What you have to do: Print every line of the listing below, starting with the line that holds "if 6 <=? index" and going on through the line that holds "(** ** Configuration space *)", both included, and print nothing else.

◇ ◇ ◇ ◇ ◇ ◇ ◇

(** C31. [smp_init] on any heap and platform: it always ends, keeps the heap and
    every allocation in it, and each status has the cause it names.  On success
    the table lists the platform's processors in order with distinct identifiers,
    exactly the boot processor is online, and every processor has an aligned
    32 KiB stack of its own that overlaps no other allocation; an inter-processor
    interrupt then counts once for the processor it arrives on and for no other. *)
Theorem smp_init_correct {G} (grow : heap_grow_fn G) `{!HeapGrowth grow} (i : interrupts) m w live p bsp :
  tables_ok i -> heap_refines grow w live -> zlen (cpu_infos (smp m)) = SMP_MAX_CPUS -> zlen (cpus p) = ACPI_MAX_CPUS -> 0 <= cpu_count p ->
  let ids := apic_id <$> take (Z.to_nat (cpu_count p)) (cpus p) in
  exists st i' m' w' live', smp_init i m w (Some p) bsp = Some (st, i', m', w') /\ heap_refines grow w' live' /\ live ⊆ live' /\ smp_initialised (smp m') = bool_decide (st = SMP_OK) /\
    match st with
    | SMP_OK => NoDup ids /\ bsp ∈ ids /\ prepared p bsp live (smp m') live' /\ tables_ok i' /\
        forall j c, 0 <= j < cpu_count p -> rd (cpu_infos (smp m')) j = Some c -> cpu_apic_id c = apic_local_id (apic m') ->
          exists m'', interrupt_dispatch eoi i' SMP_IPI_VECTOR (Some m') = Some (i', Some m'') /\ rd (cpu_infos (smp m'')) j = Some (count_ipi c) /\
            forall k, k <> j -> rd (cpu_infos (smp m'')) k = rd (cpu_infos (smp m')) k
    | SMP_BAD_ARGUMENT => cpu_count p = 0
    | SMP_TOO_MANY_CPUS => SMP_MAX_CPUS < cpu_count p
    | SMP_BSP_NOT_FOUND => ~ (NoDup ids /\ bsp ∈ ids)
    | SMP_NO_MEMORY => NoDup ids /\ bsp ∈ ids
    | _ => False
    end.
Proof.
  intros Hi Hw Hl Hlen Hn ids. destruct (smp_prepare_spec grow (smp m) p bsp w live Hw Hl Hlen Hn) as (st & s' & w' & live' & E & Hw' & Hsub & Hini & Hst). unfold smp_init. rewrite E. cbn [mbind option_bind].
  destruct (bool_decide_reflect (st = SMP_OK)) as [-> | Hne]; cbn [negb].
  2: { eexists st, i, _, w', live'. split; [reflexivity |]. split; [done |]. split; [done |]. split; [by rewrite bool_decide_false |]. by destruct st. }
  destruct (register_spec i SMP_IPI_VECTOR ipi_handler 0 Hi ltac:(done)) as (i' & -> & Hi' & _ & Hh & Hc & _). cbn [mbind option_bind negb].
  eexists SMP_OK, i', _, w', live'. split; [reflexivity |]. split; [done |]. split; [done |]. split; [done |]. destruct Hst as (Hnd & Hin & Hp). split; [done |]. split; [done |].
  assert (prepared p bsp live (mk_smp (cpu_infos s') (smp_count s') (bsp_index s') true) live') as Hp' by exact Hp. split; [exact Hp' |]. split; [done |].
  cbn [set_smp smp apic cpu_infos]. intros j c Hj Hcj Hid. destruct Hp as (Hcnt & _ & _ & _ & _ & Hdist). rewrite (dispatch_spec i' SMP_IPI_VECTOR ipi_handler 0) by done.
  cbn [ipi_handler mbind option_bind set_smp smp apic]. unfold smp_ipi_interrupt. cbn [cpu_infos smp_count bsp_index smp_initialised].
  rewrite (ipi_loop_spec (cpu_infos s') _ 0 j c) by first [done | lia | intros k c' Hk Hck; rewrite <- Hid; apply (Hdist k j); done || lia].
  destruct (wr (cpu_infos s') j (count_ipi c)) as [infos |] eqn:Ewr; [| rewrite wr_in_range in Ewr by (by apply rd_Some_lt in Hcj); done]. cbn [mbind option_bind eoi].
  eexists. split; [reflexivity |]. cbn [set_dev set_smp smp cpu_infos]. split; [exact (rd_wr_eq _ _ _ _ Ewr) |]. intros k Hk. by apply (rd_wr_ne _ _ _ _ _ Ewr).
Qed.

◇ ◇ ◇ ◇ ◇ ◇ ◇

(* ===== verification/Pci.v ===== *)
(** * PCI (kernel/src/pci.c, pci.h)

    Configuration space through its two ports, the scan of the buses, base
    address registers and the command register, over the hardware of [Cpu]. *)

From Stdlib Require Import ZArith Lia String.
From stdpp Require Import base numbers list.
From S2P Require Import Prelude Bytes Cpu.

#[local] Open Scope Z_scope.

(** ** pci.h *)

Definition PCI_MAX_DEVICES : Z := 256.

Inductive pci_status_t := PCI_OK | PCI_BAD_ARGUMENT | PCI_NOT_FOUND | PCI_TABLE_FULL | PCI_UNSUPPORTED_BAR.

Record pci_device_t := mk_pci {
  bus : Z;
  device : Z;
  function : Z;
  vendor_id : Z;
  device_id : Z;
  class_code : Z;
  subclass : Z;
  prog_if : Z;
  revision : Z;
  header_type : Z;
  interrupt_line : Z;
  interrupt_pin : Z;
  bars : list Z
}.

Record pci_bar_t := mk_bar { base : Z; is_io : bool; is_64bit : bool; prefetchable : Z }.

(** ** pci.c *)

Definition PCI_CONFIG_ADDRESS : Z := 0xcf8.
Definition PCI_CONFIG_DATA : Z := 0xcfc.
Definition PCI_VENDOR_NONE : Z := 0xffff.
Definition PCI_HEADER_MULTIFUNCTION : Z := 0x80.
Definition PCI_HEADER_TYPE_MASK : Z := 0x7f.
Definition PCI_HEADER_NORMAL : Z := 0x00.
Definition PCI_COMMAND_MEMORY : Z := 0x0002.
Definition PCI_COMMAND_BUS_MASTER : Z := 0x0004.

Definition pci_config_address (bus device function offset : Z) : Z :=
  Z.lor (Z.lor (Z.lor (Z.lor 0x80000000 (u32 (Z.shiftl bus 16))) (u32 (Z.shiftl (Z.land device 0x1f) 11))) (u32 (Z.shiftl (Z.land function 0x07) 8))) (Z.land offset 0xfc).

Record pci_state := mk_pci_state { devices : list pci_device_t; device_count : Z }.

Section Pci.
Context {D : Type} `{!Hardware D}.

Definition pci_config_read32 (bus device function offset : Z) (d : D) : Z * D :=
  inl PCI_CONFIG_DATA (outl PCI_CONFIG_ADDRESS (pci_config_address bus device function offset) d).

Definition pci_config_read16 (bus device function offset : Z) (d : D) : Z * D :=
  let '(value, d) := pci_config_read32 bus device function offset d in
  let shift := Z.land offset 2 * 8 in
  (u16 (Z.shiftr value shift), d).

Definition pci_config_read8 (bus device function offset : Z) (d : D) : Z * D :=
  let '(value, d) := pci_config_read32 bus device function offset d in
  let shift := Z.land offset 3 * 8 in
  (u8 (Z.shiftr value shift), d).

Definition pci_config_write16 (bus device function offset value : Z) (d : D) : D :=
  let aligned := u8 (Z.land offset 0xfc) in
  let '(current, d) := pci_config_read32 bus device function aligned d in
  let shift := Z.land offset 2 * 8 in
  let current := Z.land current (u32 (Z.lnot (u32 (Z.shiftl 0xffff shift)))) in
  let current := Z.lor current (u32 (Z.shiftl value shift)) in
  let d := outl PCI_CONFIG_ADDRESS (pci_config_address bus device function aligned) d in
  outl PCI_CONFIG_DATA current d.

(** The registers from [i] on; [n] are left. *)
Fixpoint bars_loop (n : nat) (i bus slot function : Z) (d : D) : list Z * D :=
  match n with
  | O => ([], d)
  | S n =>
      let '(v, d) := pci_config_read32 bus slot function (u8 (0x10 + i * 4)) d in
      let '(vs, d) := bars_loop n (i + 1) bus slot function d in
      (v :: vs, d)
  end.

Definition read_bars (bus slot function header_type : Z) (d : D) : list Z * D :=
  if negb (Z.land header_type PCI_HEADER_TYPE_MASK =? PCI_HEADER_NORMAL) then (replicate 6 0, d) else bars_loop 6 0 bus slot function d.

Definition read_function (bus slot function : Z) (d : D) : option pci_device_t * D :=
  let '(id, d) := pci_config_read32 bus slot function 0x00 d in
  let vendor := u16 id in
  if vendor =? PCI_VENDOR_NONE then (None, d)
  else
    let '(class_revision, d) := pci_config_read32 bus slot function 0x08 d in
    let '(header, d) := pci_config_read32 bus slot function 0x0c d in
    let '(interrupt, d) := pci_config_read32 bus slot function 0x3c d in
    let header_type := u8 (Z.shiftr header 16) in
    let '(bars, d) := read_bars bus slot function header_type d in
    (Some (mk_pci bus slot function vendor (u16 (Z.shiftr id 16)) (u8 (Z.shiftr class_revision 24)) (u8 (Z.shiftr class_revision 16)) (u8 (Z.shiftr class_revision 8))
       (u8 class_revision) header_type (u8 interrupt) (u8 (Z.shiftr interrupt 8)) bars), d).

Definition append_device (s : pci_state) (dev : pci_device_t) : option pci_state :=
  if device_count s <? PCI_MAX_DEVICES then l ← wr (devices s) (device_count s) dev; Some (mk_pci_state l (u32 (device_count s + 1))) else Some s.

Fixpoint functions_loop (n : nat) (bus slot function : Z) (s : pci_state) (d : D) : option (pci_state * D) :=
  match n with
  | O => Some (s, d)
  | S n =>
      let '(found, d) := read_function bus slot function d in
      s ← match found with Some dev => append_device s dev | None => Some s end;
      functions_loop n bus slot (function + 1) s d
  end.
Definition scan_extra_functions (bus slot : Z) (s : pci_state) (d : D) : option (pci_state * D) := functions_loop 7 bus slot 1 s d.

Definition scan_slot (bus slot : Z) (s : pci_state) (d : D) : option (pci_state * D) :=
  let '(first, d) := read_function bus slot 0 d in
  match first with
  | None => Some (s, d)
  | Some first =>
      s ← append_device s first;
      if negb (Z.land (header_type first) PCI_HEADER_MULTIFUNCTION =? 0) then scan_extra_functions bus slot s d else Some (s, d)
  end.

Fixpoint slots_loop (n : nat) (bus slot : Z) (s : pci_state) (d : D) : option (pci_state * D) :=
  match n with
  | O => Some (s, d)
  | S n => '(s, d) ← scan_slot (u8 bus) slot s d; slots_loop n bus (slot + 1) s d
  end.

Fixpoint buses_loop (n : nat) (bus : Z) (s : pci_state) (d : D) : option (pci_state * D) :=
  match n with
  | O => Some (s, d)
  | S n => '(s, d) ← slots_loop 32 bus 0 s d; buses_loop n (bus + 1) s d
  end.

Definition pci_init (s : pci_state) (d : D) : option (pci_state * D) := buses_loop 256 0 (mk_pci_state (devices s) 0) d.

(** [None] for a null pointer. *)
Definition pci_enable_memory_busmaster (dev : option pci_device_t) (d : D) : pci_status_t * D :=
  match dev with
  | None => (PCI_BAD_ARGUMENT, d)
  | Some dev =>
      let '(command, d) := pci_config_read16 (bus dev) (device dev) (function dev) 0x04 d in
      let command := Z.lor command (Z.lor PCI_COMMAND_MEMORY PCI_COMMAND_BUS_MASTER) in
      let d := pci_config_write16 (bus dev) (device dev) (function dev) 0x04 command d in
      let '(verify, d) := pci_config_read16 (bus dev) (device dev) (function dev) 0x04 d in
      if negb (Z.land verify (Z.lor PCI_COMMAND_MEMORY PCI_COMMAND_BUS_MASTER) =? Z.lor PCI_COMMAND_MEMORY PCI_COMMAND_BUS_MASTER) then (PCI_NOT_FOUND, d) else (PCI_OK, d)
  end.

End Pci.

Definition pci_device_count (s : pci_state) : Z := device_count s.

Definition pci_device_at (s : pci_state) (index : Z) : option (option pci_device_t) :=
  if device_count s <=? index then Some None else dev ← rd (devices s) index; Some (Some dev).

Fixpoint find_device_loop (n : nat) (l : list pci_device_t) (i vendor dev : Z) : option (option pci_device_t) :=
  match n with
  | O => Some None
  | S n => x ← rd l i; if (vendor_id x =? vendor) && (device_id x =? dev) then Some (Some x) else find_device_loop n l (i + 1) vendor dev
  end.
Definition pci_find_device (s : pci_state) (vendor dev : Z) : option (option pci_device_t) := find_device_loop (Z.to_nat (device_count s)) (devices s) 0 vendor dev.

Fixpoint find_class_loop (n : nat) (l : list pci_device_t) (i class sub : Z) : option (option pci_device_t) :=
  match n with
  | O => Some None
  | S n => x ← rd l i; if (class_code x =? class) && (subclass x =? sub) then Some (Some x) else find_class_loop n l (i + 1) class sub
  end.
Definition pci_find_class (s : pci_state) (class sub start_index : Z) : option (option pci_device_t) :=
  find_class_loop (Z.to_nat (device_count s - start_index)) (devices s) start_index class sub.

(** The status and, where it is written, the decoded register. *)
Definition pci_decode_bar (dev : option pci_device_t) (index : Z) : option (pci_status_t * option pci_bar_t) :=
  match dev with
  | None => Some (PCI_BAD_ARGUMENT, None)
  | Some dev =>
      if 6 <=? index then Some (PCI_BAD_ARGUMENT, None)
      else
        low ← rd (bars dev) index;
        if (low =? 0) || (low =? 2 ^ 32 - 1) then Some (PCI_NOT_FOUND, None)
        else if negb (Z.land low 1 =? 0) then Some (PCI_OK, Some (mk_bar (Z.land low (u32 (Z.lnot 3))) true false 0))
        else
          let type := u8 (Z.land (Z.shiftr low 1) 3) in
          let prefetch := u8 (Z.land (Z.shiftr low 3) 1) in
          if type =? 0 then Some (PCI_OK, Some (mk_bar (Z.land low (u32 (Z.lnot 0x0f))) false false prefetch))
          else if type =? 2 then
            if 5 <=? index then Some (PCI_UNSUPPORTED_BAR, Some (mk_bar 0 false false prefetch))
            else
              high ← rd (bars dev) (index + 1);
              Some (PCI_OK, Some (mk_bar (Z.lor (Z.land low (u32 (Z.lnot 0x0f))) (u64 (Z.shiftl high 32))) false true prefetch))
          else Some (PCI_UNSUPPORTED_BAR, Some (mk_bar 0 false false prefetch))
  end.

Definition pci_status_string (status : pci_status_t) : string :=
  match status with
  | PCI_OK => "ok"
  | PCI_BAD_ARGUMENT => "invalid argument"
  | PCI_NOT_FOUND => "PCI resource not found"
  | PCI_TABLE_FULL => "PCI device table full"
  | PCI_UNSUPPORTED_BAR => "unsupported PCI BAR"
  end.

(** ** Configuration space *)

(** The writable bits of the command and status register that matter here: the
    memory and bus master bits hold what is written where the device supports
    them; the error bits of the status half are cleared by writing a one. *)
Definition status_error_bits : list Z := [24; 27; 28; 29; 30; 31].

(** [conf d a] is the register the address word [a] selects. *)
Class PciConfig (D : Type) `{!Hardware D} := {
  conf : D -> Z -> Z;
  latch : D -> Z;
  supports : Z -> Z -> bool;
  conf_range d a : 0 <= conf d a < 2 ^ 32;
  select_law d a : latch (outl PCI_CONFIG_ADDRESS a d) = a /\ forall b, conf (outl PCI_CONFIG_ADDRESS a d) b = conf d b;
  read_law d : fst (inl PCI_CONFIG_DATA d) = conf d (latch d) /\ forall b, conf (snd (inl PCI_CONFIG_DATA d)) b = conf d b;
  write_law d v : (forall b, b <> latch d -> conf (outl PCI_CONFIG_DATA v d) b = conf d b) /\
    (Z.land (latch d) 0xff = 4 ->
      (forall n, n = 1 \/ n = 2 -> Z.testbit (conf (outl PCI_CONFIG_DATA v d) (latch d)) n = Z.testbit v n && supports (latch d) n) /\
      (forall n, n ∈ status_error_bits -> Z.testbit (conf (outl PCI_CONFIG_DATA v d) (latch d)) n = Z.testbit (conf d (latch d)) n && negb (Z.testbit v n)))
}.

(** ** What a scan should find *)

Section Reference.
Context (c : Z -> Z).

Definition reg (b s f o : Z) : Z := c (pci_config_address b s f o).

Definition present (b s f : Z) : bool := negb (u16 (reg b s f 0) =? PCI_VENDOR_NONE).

◇ ◇ ◇ ◇ ◇ ◇ ◇

Response box:
      if 6 <=? index then Some (PCI_BAD_ARGUMENT, None)
      else
        low ← rd (bars dev) index;
        if (low =? 0) || (low =? 2 ^ 32 - 1) then Some (PCI_NOT_FOUND, None)
        else if negb (Z.land low 1 =? 0) then Some (PCI_OK, Some (mk_bar (Z.land low (u32 (Z.lnot 3))) true false 0))
        else
          let type := u8 (Z.land (Z.shiftr low 1) 3) in
          let prefetch := u8 (Z.land (Z.shiftr low 3) 1) in
          if type =? 0 then Some (PCI_OK, Some (mk_bar (Z.land low (u32 (Z.lnot 0x0f))) false false prefetch))
          else if type =? 2 then
            if 5 <=? index then Some (PCI_UNSUPPORTED_BAR, Some (mk_bar 0 false false prefetch))
            else
              high ← rd (bars dev) (index + 1);
              Some (PCI_OK, Some (mk_bar (Z.lor (Z.land low (u32 (Z.lnot 0x0f))) (u64 (Z.shiftl high 32))) false true prefetch))
          else Some (PCI_UNSUPPORTED_BAR, Some (mk_bar 0 false false prefetch))
  end.

Definition pci_status_string (status : pci_status_t) : string :=
  match status with
  | PCI_OK => "ok"
  | PCI_BAD_ARGUMENT => "invalid argument"
  | PCI_NOT_FOUND => "PCI resource not found"
  | PCI_TABLE_FULL => "PCI device table full"
  | PCI_UNSUPPORTED_BAR => "unsupported PCI BAR"
  end.

(** ** Configuration space *)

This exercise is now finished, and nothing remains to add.